## PROBLEM DESCRIPTION
Filter the data for lines with the word "through" and copy those lines.

## PROVIDED ENTRIES
(** * obj2voxel: the triangle splitter, the per-voxel clipper, the subdivider,
      the per-triangle voxelizer, the command queue and the pipeline driver.

    Number model.  [real_type] values that the program obtains from its inputs
    by [+], [-], [*] and [/] are exact rationals ([Q]): every finite binary
    floating-point number is a rational, and the operations are taken without
    rounding.  Quantities that go through a square root (lengths, areas, unit
    normals) and the weights and colours accumulated from them live in [R].
    A division by a zero length, which the program evaluates to a NaN, is an
    explicit [None].  Unsigned integers are [N] with the 32-bit (or 64-bit)
    wrap-around written out. *)

From Stdlib Require Import ZArith QArith Qabs Qround Reals Qreals Psatz Lia List Bool.
From Stdlib Require String.
From stdpp Require Import base gmap.
Import ListNotations.

(** ** Geometry primitives *)

Record Vec3 := mkVec3 { v3x : Q; v3y : Q; v3z : Q }.
Record Vec2 := mkVec2 { v2x : Q; v2y : Q }.

(** [Vec3u]: a triple of [unsigned] voxel coordinates. *)
Abbreviation Vec3u := (N * N * N)%type.

Definition ux (p : Vec3u) : N := fst (fst p).
Definition uy (p : Vec3u) : N := snd (fst p).
Definition uz (p : Vec3u) : N := snd p.

(** Vectors whose components went through a square root or a weighted
    average: unit normals and the [Vec3f] colours. *)
Record Vec3r := mkVec3r { rx : R; ry : R; rz : R }.

(** [v[i]] for [i] in [0, 3). *)
Definition vidx (v : Vec3) (i : nat) : Q :=
  match i with O => v3x v | S O => v3y v | _ => v3z v end.

Definition uidx (v : Vec3u) (i : nat) : N :=
  match i with O => ux v | S O => uy v | _ => uz v end.

Definition vsub (a b : Vec3) : Vec3 :=
  mkVec3 (v3x a - v3x b) (v3y a - v3y b) (v3z a - v3z b).

(** Modelled from the spec: [mix(a, b, t)] of the absent util.hpp, "geometric
    and UV positions are linearly mixed by t", [(1 - t) * a + t * b]. *)
Definition mixq (a b t : Q) : Q := (1 - t) * a + t * b.

Definition mix3 (a b : Vec3) (t : Q) : Vec3 :=
  mkVec3 (mixq (v3x a) (v3x b) t) (mixq (v3y a) (v3y b) t) (mixq (v3z a) (v3z b) t).

Definition mix2 (a b : Vec2) (t : Q) : Vec2 :=
  mkVec2 (mixq (v2x a) (v2x b) t) (mixq (v2y a) (v2y b) t).

(** [TexturedTriangle]: the arrays [v[3]] and [t[3]] of triangle.hpp. *)
Record TexturedTriangle := mkTT {
  tv0 : Vec3; tv1 : Vec3; tv2 : Vec3;
  tt0 : Vec2; tt1 : Vec2; tt2 : Vec2 }.

Definition vertex (t : TexturedTriangle) (i : nat) : Vec3 :=
  match i with O => tv0 t | S O => tv1 t | _ => tv2 t end.

Definition texture (t : TexturedTriangle) (i : nat) : Vec2 :=
  match i with O => tt0 t | S O => tt1 t | _ => tt2 t end.

Definition UINT_MOD : N := 2 ^ 32.

(** [real_type(plane)] for an [unsigned] plane. *)
Definition real_of_unsigned (n : N) : Q := inject_Z (Z.of_N n).

(** ** The splitter (voxelization.cpp, lines 13 to 249) *)

Definition EPSILON : Q := 1 # 65536.

Definition Qltb (x y : Q) : bool := negb (Qle_bool y x).

Definition isZero (x : Q) : bool := Qltb (Qabs x) EPSILON.

(** [eq(x, plane)] of the source. *)
Definition eq_plane (x : Q) (plane : N) : bool :=
  isZero (x - real_of_unsigned plane).

Definition intersect_ray_axisPlane (org dir : Vec3) (axis : nat) (plane : N) : Q :=
  let d := - vidx dir axis in
  if isZero d then 0 else (vidx org axis - real_of_unsigned plane) / d.

Inductive DiscardMode := NONE | DISCARD_LO | DISCARD_HI.

(** The scratch vectors [buffers[3]] of [voxelize]; a [BufId] is a reference
    to one of them, so that two references may name the same vector. *)
Inductive BufId := Buf0 | Buf1 | Buf2.

Record Buffers := mkBuffers {
  buf0 : list TexturedTriangle;
  buf1 : list TexturedTriangle;
  buf2 : list TexturedTriangle }.

Definition buf_get (r : BufId) (s : Buffers) : list TexturedTriangle :=
  match r with Buf0 => buf0 s | Buf1 => buf1 s | Buf2 => buf2 s end.

Definition buf_set (r : BufId) (l : list TexturedTriangle) (s : Buffers) : Buffers :=
  match r with
  | Buf0 => mkBuffers l (buf1 s) (buf2 s)
  | Buf1 => mkBuffers (buf0 s) l (buf2 s)
  | Buf2 => mkBuffers (buf0 s) (buf1 s) l
  end.

Definition push_back (r : BufId) (t : TexturedTriangle) (s : Buffers) : Buffers :=
  buf_set r (buf_get r s ++ [t]) s.

(** The local lambda of [splitTriangle]. *)
Definition pushLoIfTrueElseHi (mode : DiscardMode) (outLo outHi : BufId)
    (t : TexturedTriangle) (lo : bool) (s : Buffers) : Buffers :=
  match mode with
  | NONE => push_back (if lo then outLo else outHi) t s
  | DISCARD_LO => if negb lo then push_back outHi t s else s
  | DISCARD_HI => if lo then push_back outLo t s else s
  end.

Definition b2n (b : bool) : nat := if b then 1%nat else 0%nat.

(** The body of [splitTriangle], over the push operation it is given. *)
Definition splitTriangle_body {S : Type} (push : TexturedTriangle -> bool -> S -> S)
    (axis : nat) (plane : N) (t : TexturedTriangle) (s : S) : S :=
  let planarVertices (i : nat) := eq_plane (vidx (vertex t i) axis) plane in
  let planarSum := (b2n (planarVertices 0) + b2n (planarVertices 1) + b2n (planarVertices 2))%nat in
  if (planarSum =? 3)%nat then push t true s else
  let loVertices (i : nat) := Qle_bool (vidx (vertex t i) axis) (real_of_unsigned plane) in
  let loSum := (b2n (loVertices 0) + b2n (loVertices 1) + b2n (loVertices 2))%nat in
  if (loSum =? 0)%nat then push t false s else
  if (loSum =? 3)%nat then push t true s else
  if (planarSum =? 2)%nat then
    let nonPlanarIndex :=
      if negb (planarVertices 0) then 0 else if negb (planarVertices 1) then 1 else 2 in
    let isNonPlanarLo :=
      Qle_bool (vidx (vertex t nonPlanarIndex) axis) (real_of_unsigned plane) in
    push t isNonPlanarLo s
  else if (planarSum =? 1)%nat then
    let planarIndex := if planarVertices 0 then 0 else if planarVertices 1 then 1 else 2 in
    let nonPlanarIndices0 := ((planarIndex + 1) mod 3)%nat in
    let nonPlanarIndices1 := ((planarIndex + 2) mod 3)%nat in
    let nonPlanarLoSum :=
      (b2n (loVertices nonPlanarIndices0) + b2n (loVertices nonPlanarIndices1))%nat in
    if negb (nonPlanarLoSum =? 1)%nat then
      let areNonPlanarsLo := (nonPlanarLoSum =? 2)%nat in
      push t areNonPlanarsLo s
    else
      let planarVertex := vertex t planarIndex in
      let planarTexture := texture t planarIndex in
      let nonPlanarVertices0 := vertex t nonPlanarIndices0 in
      let nonPlanarVertices1 := vertex t nonPlanarIndices1 in
      let nonPlanarTextures0 := texture t nonPlanarIndices0 in
      let nonPlanarTextures1 := texture t nonPlanarIndices1 in
      let nonPlanarEdge := vsub nonPlanarVertices1 nonPlanarVertices0 in
      let intersection := intersect_ray_axisPlane nonPlanarVertices0 nonPlanarEdge axis plane in
      let geoIntersection := mix3 nonPlanarVertices0 nonPlanarVertices1 intersection in
      let texIntersection := mix2 nonPlanarTextures0 nonPlanarTextures1 intersection in
      let triangles0 :=
        mkTT planarVertex nonPlanarVertices0 geoIntersection
             planarTexture nonPlanarTextures0 texIntersection in
      let triangles1 :=
        mkTT planarVertex geoIntersection nonPlanarVertices1
             planarTexture texIntersection nonPlanarTextures1 in
      let isFirstTriangleLo := loVertices nonPlanarIndices0 in
      push triangles1 (negb isFirstTriangleLo) (push triangles0 isFirstTriangleLo s)
  else
    let isIsolatedLo := (loSum =? 1)%nat in
    let isolatedIndex :=
      if isIsolatedLo
      then (if loVertices 0 then 0 else if loVertices 1 then 1 else 2)
      else (if negb (loVertices 0) then 0 else if negb (loVertices 1) then 1 else 2) in
    let otherIndices0 := ((isolatedIndex + 1) mod 3)%nat in
    let otherIndices1 := ((isolatedIndex + 2) mod 3)%nat in
    let isolatedVertex := vertex t isolatedIndex in
    let isolatedTexture := texture t isolatedIndex in
    let otherVertices0 := vertex t otherIndices0 in
    let otherVertices1 := vertex t otherIndices1 in
    let otherTextures0 := texture t otherIndices0 in
    let otherTextures1 := texture t otherIndices1 in
    let edgesToOtherVertices0 := vsub (vertex t otherIndices0) isolatedVertex in
    let edgesToOtherVertices1 := vsub (vertex t otherIndices1) isolatedVertex in
    let intersections0 := intersect_ray_axisPlane isolatedVertex edgesToOtherVertices0 axis plane in
    let intersections1 := intersect_ray_axisPlane isolatedVertex edgesToOtherVertices1 axis plane in
    let geoIsectPoints0 := mix3 isolatedVertex otherVertices0 intersections0 in
    let geoIsectPoints1 := mix3 isolatedVertex otherVertices1 intersections1 in
    let texIsectPoints0 := mix2 isolatedTexture otherTextures0 intersections0 in
    let texIsectPoints1 := mix2 isolatedTexture otherTextures1 intersections1 in
    let isolatedTriangle :=
      mkTT isolatedVertex geoIsectPoints0 geoIsectPoints1
           isolatedTexture texIsectPoints0 texIsectPoints1 in
    let otherTriangles0 :=
      mkTT geoIsectPoints0 otherVertices0 otherVertices1
           texIsectPoints0 otherTextures0 otherTextures1 in
    let otherTriangles1 :=
      mkTT geoIsectPoints0 geoIsectPoints1 otherVertices1
           texIsectPoints0 texIsectPoints1 otherTextures1 in
    push otherTriangles1 (negb isIsolatedLo)
      (push otherTriangles0 (negb isIsolatedLo)
        (push isolatedTriangle isIsolatedLo s)).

## TASK ANSWER
    rounding.  Quantities that go through a square root (lengths, areas, unit
(** Vectors whose components went through a square root or a weighted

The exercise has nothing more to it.